Determine the Enthalpy of Neutralisation for the following there Acids, H2SO4, HNO3 and H2SO4

Apparatus

• Polystyrene cup
• Glass Rod
• Thermometer
• Measuring Cylinder
• 1 moldm-3 of HNO3
• 0.5 moldm-3 of H2SO4
• 1 moldm-3 of HCl
• 1 moldm-3 of NaOH
• Stop clock
• Pen Paper, graph paper
• Ruler
• Calculator

Method

The heat released during a neutralisation (when 1 mole of water is formed) can be found buy measuring the temperature rise produced in a calorimeter.
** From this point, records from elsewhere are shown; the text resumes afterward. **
(* ===== verification/WalFormat.v ===== *)
(** The on-disk format of the log: the Fibonacci checksum, frame headers and
    their validation.  Every function takes the byte order of the host it is
    compiled for ([bigendian], the macro SQLITE_BIGENDIAN), because the code
    reads the buffers it sums as native words. *)
From S2P Require Import Prelude.
From S2P Require Import Bits.
From S2P Require Import Util.
From S2P Require Import Vfs.
From S2P Require Import WalTypes.
Open Scope Z_scope.

(** * Checksums *)

Definition BYTESWAP32 (x : Z) : Z :=
  u32 (u32 (Z.shiftl (Z.land x 0x000000FF) 24) +
       u32 (Z.shiftl (Z.land x 0x0000FF00) 8) +
       Z.shiftr (Z.land x 0x00FF0000) 8 +
       Z.shiftr (Z.land x 0xFF000000) 24).

(** The word a host reads from four bytes of memory. *)
Definition word_be (b0 b1 b2 b3 : Z) : Z :=
  Z.lor (Z.lor (Z.lor (Z.shiftl b0 24) (Z.shiftl b1 16)) (Z.shiftl b2 8)) b3.
Definition word_le (b0 b1 b2 b3 : Z) : Z := word_be b3 b2 b1 b0.

Definition word_at (bigend : bool) : Z -> Z -> Z -> Z -> Z :=
  if bigend then word_be else word_le.

(** [(u32* )a]: the complete words of a buffer. *)
Fixpoint words (bigend : bool) (a : list Z) : list Z :=
  match a with
  | b0 :: b1 :: b2 :: b3 :: a => word_at bigend b0 b1 b2 b3 :: words bigend a
  | _ => []
  end.

(** [s1 += x + s2; s2 += y + s1;] *)
Definition cksum_pair (s : Z * Z) (x y : Z) : Z * Z :=
  let s1 := u32 (s.1 + u32 (x + s.2)) in
  let s2 := u32 (s.2 + u32 (y + s1)) in
  (s1, s2).

(** The three loops: byte-swapped words, eight pairs at a time, one pair at a
    time. *)
Fixpoint cksum_swapped (s : Z * Z) (ws : list Z) : Z * Z :=
  match ws with
  | x :: y :: ws => cksum_swapped (cksum_pair s (BYTESWAP32 x) (BYTESWAP32 y)) ws
  | _ => s
  end.

Fixpoint cksum_unrolled (s : Z * Z) (ws : list Z) : Z * Z :=
  match ws with
  | x0 :: y0 :: x1 :: y1 :: x2 :: y2 :: x3 :: y3 ::
    x4 :: y4 :: x5 :: y5 :: x6 :: y6 :: x7 :: y7 :: ws =>
      let s := cksum_pair s x0 y0 in
      let s := cksum_pair s x1 y1 in
      let s := cksum_pair s x2 y2 in
      let s := cksum_pair s x3 y3 in
      let s := cksum_pair s x4 y4 in
      let s := cksum_pair s x5 y5 in
      let s := cksum_pair s x6 y6 in
      let s := cksum_pair s x7 y7 in
      cksum_unrolled s ws
  | _ => s
  end.

Fixpoint cksum_native (s : Z * Z) (ws : list Z) : Z * Z :=
  match ws with
  | x :: y :: ws => cksum_native (cksum_pair s x y) ws
  | _ => s
  end.

(** The buffer must hold [nByte] bytes, a positive multiple of eight; the
    loops read past it otherwise. *)
Definition walChecksumBytes (bigendian nativeCksum : bool) (a : list Z)
    (nByte : Z) (aIn : option (Z * Z)) : option (Z * Z) :=
  let s := default (0, 0) aIn in
  if (nByte <? 8) || negb (Z.land nByte 7 =? 0) || (zlen a <? nByte) then None
  else
    let aData := words bigendian (slice 0 nByte a) in
    Some (if negb nativeCksum then cksum_swapped s aData
          else if nByte mod 64 =? 0 then cksum_unrolled s aData
          else cksum_native s aData).

(** ** Reference: the sum over words of a stated byte order *)

Definition cksum_spec (bigend : bool) (s : Z * Z) (a : list Z) : Z * Z :=
  cksum_native s (words bigend a).

Lemma word_be_sum b0 b1 b2 b3 :
  byte_ok b1 -> byte_ok b2 -> byte_ok b3 ->
  word_be b0 b1 b2 b3 = b0 * 2 ^ 24 + b1 * 2 ^ 16 + b2 * 2 ^ 8 + b3.
Proof.
  unfold byte_ok. intros H1 H2 H3.
  assert (word_be b0 b1 b2 b3 =
          Z.lor (Z.shiftl (Z.lor (Z.shiftl (Z.lor (Z.shiftl b0 8) b1) 8) b2) 8) b3)
    as ->.
  { unfold word_be. rewrite !Z.shiftl_lor, !Z.shiftl_shiftl by lia. done. }
  rewrite !lor_disjoint_add by lia. lia.
Qed.

Lemma word_at_range bigend b0 b1 b2 b3 :
  byte_ok b0 -> byte_ok b1 -> byte_ok b2 -> byte_ok b3 ->
  0 <= word_at bigend b0 b1 b2 b3 < 2 ^ 32.
Proof.
  intros. unfold word_at, word_le.
  destruct bigend; rewrite word_be_sum by done; unfold byte_ok in *; lia.
Qed.

Lemma BYTESWAP32_word bigend b0 b1 b2 b3 :
  byte_ok b0 -> byte_ok b1 -> byte_ok b2 -> byte_ok b3 ->
  BYTESWAP32 (word_at bigend b0 b1 b2 b3) = word_at (negb bigend) b0 b1 b2 b3.
Proof.
  assert (Hsw : forall c0 c1 c2 c3, byte_ok c0 -> byte_ok c1 -> byte_ok c2 ->
            byte_ok c3 -> BYTESWAP32 (word_be c0 c1 c2 c3) = word_be c3 c2 c1 c0).
  { intros c0 c1 c2 c3 H0 H1 H2 H3.
    rewrite (word_be_sum c3) by done. unfold BYTESWAP32, word_be.
    set (x := Z.lor _ c3).
    assert (Z.land x 255 = c3) as -> by (unfold x; bits_solve).
    assert (Z.land x 65280 = Z.shiftl c2 8) as -> by (unfold x; bits_solve).
    assert (Z.shiftr (Z.land x 16711680) 8 = Z.shiftl c1 8) as ->
      by (unfold x; bits_solve).
    assert (Z.shiftr (Z.land x 4278190080) 24 = c0) as -> by (unfold x; bits_solve).
    rewrite Z.shiftl_shiftl by lia. rewrite !Z.shiftl_mul_pow2 by lia.
    unfold byte_ok in *. rewrite (u32_small (c3 * _)), (u32_small (c2 * _)) by lia.
    rewrite u32_small; lia. }
  intros. destruct bigend; simpl; unfold word_le; by rewrite Hsw.
Qed.

(** Induction on the two words a step consumes. *)
Lemma pair_ind (P : list Z -> Prop) :
  P [] -> (forall x, P [x]) -> (forall x y l, P l -> P (x :: y :: l)) ->
  forall l, P l.
Proof.
  intros H0 H1 H2 l.
  assert (P l /\ forall x, P (x :: l)) as [? _]; [|done].
  induction l as [|y l [IH1 IH2]]; split; auto.
Qed.

(** Induction on the four bytes of a word. *)
Lemma word_ind (P : list Z -> Prop) :
  (forall a, (length a < 4)%nat -> P a) ->
  (forall b0 b1 b2 b3 a, P a -> P (b0 :: b1 :: b2 :: b3 :: a)) ->
  forall a, P a.
Proof.
  intros H0 H1 a.
  remember (length a) as n eqn:Hn. revert a Hn.
  induction n as [n IH] using lt_wf_ind. intros a ->.
  destruct a as [|b0 [|b1 [|b2 [|b3 a]]]]; try (apply H0; simpl; lia).
  apply H1. eapply IH; [|done]. simpl. lia.
Qed.

Lemma cksum_swapped_native s ws :
  cksum_swapped s ws = cksum_native s (BYTESWAP32 <$> ws).
Proof.
  revert s. induction ws as [|x|x y ws IH] using pair_ind; intros s; [done..|].
  simpl. apply IH.
Qed.

Lemma words_swap bigend a :
  bytes_ok a -> BYTESWAP32 <$> words bigend a = words (negb bigend) a.
Proof.
  induction a as [a Hlen|b0 b1 b2 b3 a IH] using word_ind; intros Ha.
  - by destruct a as [|? [|? [|? [|]]]]; [..|simpl in Hlen; lia].
  - repeat match goal with
    | H : bytes_ok (_ :: _) |- _ => apply Forall_cons_1 in H as [??]
    end.
    csimpl. rewrite BYTESWAP32_word by done. by rewrite IH.
Qed.

Lemma length_words bigend a : length (words bigend a) = (length a / 4)%nat.
Proof.
  induction a as [a Hlen|b0 b1 b2 b3 a IH] using word_ind.
  - rewrite Nat.div_small by done.
    by destruct a as [|? [|? [|? [|]]]]; [..|simpl in Hlen; lia].
  - cbn [words length]. rewrite IH.
    replace (S (S (S (S (length a)))))%nat with (length a + 1 * 4)%nat by lia.
    rewrite Nat.div_add by lia. lia.
Qed.

(** Unrolling does not change the sum when the word count is a multiple of
    sixteen. *)
Lemma cksum_unrolled_native n s ws :
  length ws = (n * 16)%nat -> cksum_unrolled s ws = cksum_native s ws.
Proof.
  revert s ws. induction n as [|n IH]; intros s ws Hn.
  { by destruct ws. }
  do 16 (destruct ws as [|? ws]; [simpl in Hn; lia|]).
  cbn [cksum_unrolled cksum_native]. apply IH. simpl in Hn. lia.
Qed.

Lemma cksum_native_app s l k :
  Nat.Even (length l) -> cksum_native s (l ++ k) = cksum_native (cksum_native s l) k.
Proof.
  revert s. induction l as [|x|x y l IH] using pair_ind; intros s [n Hn].
  - done.
  - simpl in Hn. lia.
  - simpl. apply IH. exists (n - 1)%nat. simpl in Hn. lia.
Qed.

(** The checksum does not depend on which loop runs nor on the host: it is the
    sum over words of the byte order that [nativeCksum] selects. *)
Theorem walChecksum_spec bigendian native a n aIn :
  bytes_ok a -> 8 <= n <= zlen a -> n mod 8 = 0 ->
  walChecksumBytes bigendian native a n aIn =
  Some (cksum_spec (Bool.eqb native bigendian) (default (0, 0) aIn) (slice 0 n a)).
Proof.
  intros Ha Hn Hm. unfold walChecksumBytes.
  destruct (Z.ltb_spec n 8), (Z.ltb_spec (zlen a) n); try lia. simpl.
  assert (Z.land n 7 = 0) as ->.
  { change 7 with (Z.ones 3). by rewrite Z.land_ones. }
  simpl. f_equal. unfold cksum_spec.
  assert (Hs : bytes_ok (slice 0 n a)).
  { unfold slice. by apply Forall_take, Forall_drop. }
  destruct native; simpl.
  - destruct (Z.eqb_spec (n mod 64) 0) as [H64|].
    + destruct bigendian; simpl;
        (apply (cksum_unrolled_native (Z.to_nat (n / 64)));
         rewrite length_words; unfold slice, zlen in *; rewrite length_take, drop_0;
         pose proof (Z.div_mod n 64);
         rewrite Nat.min_l by lia;
         replace (Z.to_nat n) with (Z.to_nat (n / 64) * 16 * 4)%nat by lia;
         by rewrite Nat.div_mul).
    + by destruct bigendian.
  - rewrite cksum_swapped_native, words_swap by done. by destruct bigendian.
Qed.

(** So the flag computed from the header byte makes every host agree. *)
Corollary walChecksum_portable bigendian b a n aIn :
  bytes_ok a -> 8 <= n <= zlen a -> n mod 8 = 0 ->
  walChecksumBytes bigendian (Bool.eqb b bigendian) a n aIn =
  Some (cksum_spec b (default (0, 0) aIn) (slice 0 n a)).
Proof.
  intros. rewrite walChecksum_spec by done. by destruct b, bigendian.
Qed.

(** * Frames *)

(** [&a[off]] *)
Definition at_off (off : Z) (a : list Z) : list Z := drop (Z.to_nat off) a.

(** [walChecksumBytes] on the running checksum of the handle. *)
Definition walCksumRun (bigendian : bool) (pWal : Wal) (s : Z * Z) (a : list Z)
    (nByte : Z) : option (Z * Z) :=
  let nativeCksum := h_bigEndCksum (hdr pWal) =? Z.b2z bigendian in
  walChecksumBytes bigendian nativeCksum a nByte (Some s).

(** The 24 bytes of the frame header, and the handle with its running
    checksum moved on. *)
Definition walEncodeFrame (bigendian : bool) (pWal : Wal) (iPage nTruncate : Z)
    (aData : list Z) : option (list Z * Wal) :=
  let aFrame := sqlite3Put4byte iPage ++ sqlite3Put4byte nTruncate in
  if iReCksum pWal =? 0 then
    let aFrame := aFrame ++ h_aSalt (hdr pWal) in
    aCksum ← walCksumRun bigendian pWal (h_aFrameCksum (hdr pWal)) aFrame 8;
    aCksum ← walCksumRun bigendian pWal aCksum aData (szPage pWal);
    Some (aFrame ++ sqlite3Put4byte aCksum.1 ++ sqlite3Put4byte aCksum.2,
          set_hdr (hset_aFrameCksum aCksum (hdr pWal)) pWal)
  else Some (aFrame ++ replicate 16 0, pWal).

(** The page number and database size of a valid frame.  The running checksum
    is moved on even when the frame turns out to be invalid. *)
Definition walDecodeFrame (bigendian : bool) (pWal : Wal) (aData aFrame : list Z)
    : option (option (Z * Z) * Wal) :=
  if negb (bool_decide (h_aSalt (hdr pWal) = slice 8 8 aFrame))
  then Some (None, pWal) else
  pgno ← sqlite3Get4byte aFrame;
  if pgno =? 0 then Some (None, pWal) else
  aCksum ← walCksumRun bigendian pWal (h_aFrameCksum (hdr pWal)) aFrame 8;
  aCksum ← walCksumRun bigendian pWal aCksum aData (szPage pWal);
  let pWal := set_hdr (hset_aFrameCksum aCksum (hdr pWal)) pWal in
  c0 ← sqlite3Get4byte (at_off 16 aFrame);
  c1 ← sqlite3Get4byte (at_off 20 aFrame);
  if negb (aCksum.1 =? c0) || negb (aCksum.2 =? c1) then Some (None, pWal) else
  nTruncate ← sqlite3Get4byte (at_off 4 aFrame);
  Some (Some (pgno, nTruncate), pWal).

(** ** Specification *)

Definition cksum_ok (s : Z * Z) : Prop :=
  0 <= s.1 < 2 ^ 32 /\ 0 <= s.2 < 2 ^ 32.

(** The byte order the log was created with. *)
Definition log_order (h : WalIndexHdr) : bool := h_bigEndCksum h =? 1.

Definition frame_cksum (b : bool) (s : Z * Z) (aFrame aData : list Z) : Z * Z :=
  cksum_spec b (cksum_spec b s (take 8 aFrame)) aData.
In this experiment I will be using a simple calorimeter made of a polystyrene with a lid. ‘Expanded polystyrene is a good thermal insulator and the temperature rise that occurs in the cup can be measured before the loss of heat to the surroundings becomes serious’*1  . I will carry out the neutralisation reaction in the cup and taking regular temperature readings. Use this to plot a Temp vs time graph. By extrapolating the graph find out the temperature rise use this and the E= mc∆t to calculate the energy released to the water and hence deduse the enthalpy of neutralisation.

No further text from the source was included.